As with other aborted projects—for example, the oratorio Marjatta (1905) and the orchestral song The Raven (Der Rabe, 1910)[lower-alpha 2]—Sibelius did not discard, but rather repurposed, the fruits of his labor. In this case, he incorporated material from The Building of the Boat into several subsequent compositions, most conclusively: The Wood Nymph (Op. 15, 1895) and The Swan of Tuonela (from the Lemminkäinen Suite, Op. 22). Sibelius never again attempted a large-scale opera, making it one of the few genres in which he did not produce a viable work.[lower-alpha 3]

History

From the 1870s to the 1890s, the politics of Finland featured a struggle between the Svecomans and the Fennomans. Whereas the former sought to preserve the privileged position of the Swedish language, the latter desired to promote Finnish as a means of inventing a distinctive national identity.[3][4] High on the "agenda" for the Fennomans was to develop vernacular opera, which they "understood as a symbol of a proper nation"; to do so, they would need a permanent company with an opera house and a Finnish-language repertoire at its disposal.[5] Swedish-speaking Helsinki already had a permanent theatre company housed at the Swedish Theatre, and thanks to Fredrik Pacius, two notable, Swedish-language operas: King Charles's Hunt (Kung Karls jakt, 1852) and The Princess of Cyprus (Princessan af Cypern, 1860).[6][7][lower-alpha 4] Success was hard-won: in 1872, the Fennoman Kaarlo Bergbom founded the Finnish Theatre Company, and a year later it named its singing branch the Finnish Opera Company. This was a small group that, without an opera house as residence, toured the country performing "the best of the foreign repertoire", albeit translated into Finnish. However, the Fennomans still remained without an opera written to a Finnish libretto, and in 1879 the Finnish Opera Company folded due to financial difficulties.[9]

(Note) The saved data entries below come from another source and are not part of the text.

(** C23: after any sequence of queue creations (that succeed or fail at any point), destructions that the hardware carries out, and updates, by any number of processes, the resources of the device are kept apart and none is lost: two compute queues never share a slot of a pipe, and two DMA queues never share a queue of an engine; every process with queues has a VMID between 8 and 15 of its own, which the device maps to that process, all of its queues use it, and a VMID of no process is mapped to none.  A slot, a DMA queue and a VMID are marked free exactly when no queue uses them.  The counters equal the number of queues, of active queues and of DMA queues, and the limit holds.  Every further creation with a new id, and every further destruction of a queue that the hardware carries out, is done without an access outside the table of pipes, and an allocation is refused as busy only when all slots of all pipes are in use. *)
Theorem dqm_resources_apart pipes_num max d :
  (0 < pipes_num)%nat -> 0 <= max < 2 ^ 32 -> rtc (dqm_step pipes_num max) (initialize_nocpsch pipes_num) d ->
  (forall q q', q ∈ queues d -> q' ∈ queues d -> q_type q = KFD_QUEUE_TYPE_COMPUTE -> q_type q' = KFD_QUEUE_TYPE_COMPUTE ->
     q_pipe q = q_pipe q' -> q_queue q = q_queue q' -> q = q') /\
  (forall q q', q ∈ queues d -> q' ∈ queues d -> q_type q = KFD_QUEUE_TYPE_SDMA -> q_type q' = KFD_QUEUE_TYPE_SDMA ->
     sdma_engine_id (sdma_id q) = sdma_engine_id (sdma_id q') -> sdma_queue_id (sdma_id q) = sdma_queue_id (sdma_id q') -> q = q') /\
  (forall q, q ∈ queues d -> 8 <= q_vmid q <= 15 /\ pasid_mapping d (q_vmid q) = mapping_of (q_process q)) /\
  (forall q q', q ∈ queues d -> q' ∈ queues d -> q_vmid q = q_vmid q' <-> q_process q = q_process q') /\
  (forall v, (forall q, q ∈ queues d -> q_vmid q <> v) -> pasid_mapping d v = 0) /\
  (forall pipe slot, (pipe < pipes_num)%nat -> (slot < QUEUES_PER_PIPE)%nat -> exists m, allocated_queues d !! pipe = Some m /\
     (Z.testbit m (Z.of_nat slot) = true <-> slot ∉ compute_slots pipe (queues d))) /\
  (forall i, (i < CIK_SDMA_QUEUES)%nat -> Z.testbit (sdma_bitmap d) (Z.of_nat i) = true <-> forall q, q ∈ queues d -> q_type q = KFD_QUEUE_TYPE_SDMA -> sdma_id q <> i) /\
  (forall i, (i < CIK_VMID_NUM)%nat -> Z.testbit (vmid_bitmap d) (Z.of_nat i) = true <-> forall q, q ∈ queues d -> q_vmid q <> 8 + Z.of_nat i) /\
  total_queue_count d = Z.of_nat (length (queues d)) /\ total_queue_count d <= max /\ queue_count d = active (queues d) /\ sdma_queue_count d = sdmas (queues d) /\
  (forall e id pasid type, pasid <> 0 -> id ∉ q_id <$> queues d -> exists r d', create_queue_nocpsch pipes_num max e id pasid type d = Some (r, d')) /\
  (forall e q, q ∈ queues d -> destroy_mqd e = 0 -> exists r d', destroy_queue_nocpsch e q d = Some (r, d')) /\
  (allocate_hqd pipes_num d = Some (- EBUSY, (0, 0)%nat, d) -> forall pipe slot, (pipe < pipes_num)%nat -> (slot < QUEUES_PER_PIPE)%nat -> slot ∈ compute_slots pipe (queues d)).
Proof.
  intros Hp Hm Hr. pose proof (manager_inv pipes_num max Hp Hm _ d Hr (initialize_inv pipes_num max Hp Hm)) as I. pose proof I as [[Hh Hs] V [T1 T2] A S N W].
  assert (Hhas : forall q, q ∈ queues d -> has_queues (queues d) (q_process q)) by (intros q Hq; apply list_elem_of_fmap; by exists q).
  split; [|split; [|split; [|split; [|split; [|split; [|split; [|split; [|split; [done|split; [done|split; [done|split; [done|split; [|split]]]]]]]]]]]]].
  - intros q q' Hq Hq' Tq Tq' Ep Eq. destruct (lookup_lt_is_Some_2 (allocated_queues d) (q_pipe q)) as [m Em]; [rewrite (hq_len _ _ _ _ Hh); by apply (hq_pipes _ _ _ _ Hh)|].
    eapply (owned_apart q_queue); [exact (bo_nodup _ _ _ (hq_bits _ _ _ _ Hh _ _ Em))|done|done|done|done|done].
  - intros q q' Hq Hq' Tq Tq' E1 E2. eapply (owned_apart sdma_id); [exact (bo_nodup _ _ _ Hs)|done|done|done|done|]. unfold sdma_engine_id, sdma_queue_id, CIK_SDMA_ENGINE_NUM, CIK_SDMA_QUEUES_PER_ENGINE in *.
    rewrite (Nat.div_mod_eq (sdma_id q) 2), (Nat.div_mod_eq (sdma_id q') 2). lia.
  - intros q Hq. destruct (W q Hq) as [_ ->]. pose proof (vm_range _ _ _ _ V _ (Hhas q Hq)) as Hv. unfold KFD_VMID_START_OFFSET, CIK_VMID_NUM in Hv. split; [lia|]. apply (vm_mapped _ _ _ _ V), Hhas, Hq.
  - intros q q' Hq Hq'. destruct (W q Hq) as [_ ->], (W q' Hq') as [_ ->]. split; [|by intros ->]. apply (vm_apart _ _ _ _ V); by apply Hhas.
  - intros v Hv. apply (vm_unmapped _ _ _ _ V). intros p (q & -> & Hq)%list_elem_of_fmap. rewrite <- (proj2 (W q Hq)). by apply Hv.
  - intros pipe slot Hpi Hsl. destruct (lookup_lt_is_Some_2 (allocated_queues d) pipe) as [m Em]; [by rewrite (hq_len _ _ _ _ Hh)|]. exists m. split; [done|].
    rewrite (bo_free _ _ _ (hq_bits _ _ _ _ Hh _ _ Em)). tauto.
  - intros i Hi. rewrite (bo_free _ _ _ Hs). unfold sdma_slots. rewrite list_elem_of_fmap. split.
    + intros [_ Hn] q Hq Tq E. apply Hn. exists q. split; [done|]. by apply list_elem_of_filter.
    + intros H. split; [done|]. intros (q & -> & [Tq Hq]%list_elem_of_filter). by apply (H q Hq Tq).
  - intros i Hi. rewrite (vm_free _ _ _ _ V). unfold KFD_VMID_START_OFFSET. split.
    + intros [_ H] q Hq. destruct (W q Hq) as [_ ->]. apply H. by apply Hhas.
    + intros H. split; [done|]. intros p (q & -> & Hq)%list_elem_of_fmap. rewrite <- (proj2 (W q Hq)). by apply H.
  - intros e id pasid type H0 Hid. destruct (create_inv pipes_num max Hp Hm e id pasid type d I H0 Hid) as (r & d' & E & _). by exists r, d'.
  - intros e q Hq He. destruct (destroy_inv pipes_num max Hp Hm e q d I Hq He) as (r & d' & E & _). by exists r, d'.
  - intros E. destruct (allocate_hqd_spec pipes_num (queues d) d Hh) as [[_ H]|(pipe & slot & a & n & E' & _)]; [done|]. rewrite E' in E. discriminate.
Qed.

(** Process 5 creates a compute queue and a DMA queue. *)
Definition good_mqd : mqd_env := MqdEnv true 0 0 0 0 true.
Lemma dqm_resources_apart_witness :
  exists d, rtc (dqm_step 4 64) (initialize_nocpsch 4) d /\ (fun q => (q_id q, q_pipe q, q_queue q, sdma_id q, q_vmid q)) <$> queues d = [(2, 0%nat, 0%nat, 0%nat, 8); (1, 0%nat, 0%nat, 0%nat, 8)] /\
    total_queue_count d = 2 /\ forall v, (forall q, q ∈ queues d -> q_vmid q <> v) -> pasid_mapping d v = 0.
Proof.
  destruct (create_queue_nocpsch 4 64 good_mqd 1 5 KFD_QUEUE_TYPE_COMPUTE (initialize_nocpsch 4)) as [[r1 d1]|] eqn:E1; [|vm_compute in E1; discriminate].
  destruct (create_queue_nocpsch 4 64 good_mqd 2 5 KFD_QUEUE_TYPE_SDMA d1) as [[r2 d2]|] eqn:E2; [|vm_compute in E1; injection E1 as <- <-; vm_compute in E2; discriminate].
  assert (Hs : rtc (dqm_step 4 64) (initialize_nocpsch 4) d2).
  { eapply rtc_l; [eapply (step_create _ _ _ _ good_mqd 1 5 KFD_QUEUE_TYPE_COMPUTE r1); [lia|apply not_elem_of_nil|exact E1]|].
    eapply rtc_l; [eapply (step_create _ _ _ _ good_mqd 2 5 KFD_QUEUE_TYPE_SDMA r2); [lia| |exact E2]|apply rtc_refl].
    vm_compute in E1. injection E1 as _ <-. cbn. apply not_elem_of_cons. split; [done|apply not_elem_of_nil]. }
  exists d2. split; [exact Hs|]. destruct (dqm_resources_apart 4 64 d2 ltac:(lia) ltac:(lia) Hs) as (_ & _ & _ & _ & Hun & _).
  split; [vm_compute in E1; injection E1 as <- <-; vm_compute in E2; injection E2 as <- <-; reflexivity|]. split; [|exact Hun].
  vm_compute in E1. injection E1 as <- <-. vm_compute in E2. injection E2 as <- <-. reflexivity.
Defined.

Acting as a catalyst, in 1891 the Finnish Literature Society organized a competition that provided domestic composers with the following brief: submit before the end of 1896 a Finnish-language opera about Finland's history or mythology; the winning composer and librettist receive 2000 and 400 markka, respectively.[10] Sibelius had seemed an obvious candidate to inaugurate a new vernacular era, given his role in the 1890s as an artist at the center of the nationalist cause in Finland: first, he had married into an aristocratic family identified with the Finnish resistance;[11] second, he had joined the Päivälehti circle of liberal artists and writers;[12] and third, he had become the darling of the Fennomans with his Finnish-language masterpiece Kullervo, a setting of The Kalevala for soloists, male choir, and orchestra.[13] The competition was the "initial impulse" for The Building of the Boat, the 1893–1894 project in which Sibelius had aspired to write a mythological, Finnish-language Gesamtkunstwerk on the subject of Väinämöinen. But Sibelius's opera foundered on the shoals of self-doubt and artistic evolution.[1] In the end, the Society received no submissions,[14] and when Sibelius finally emerged with his first opera, it was 1896's The Maiden in the Tower to a Swedish libretto.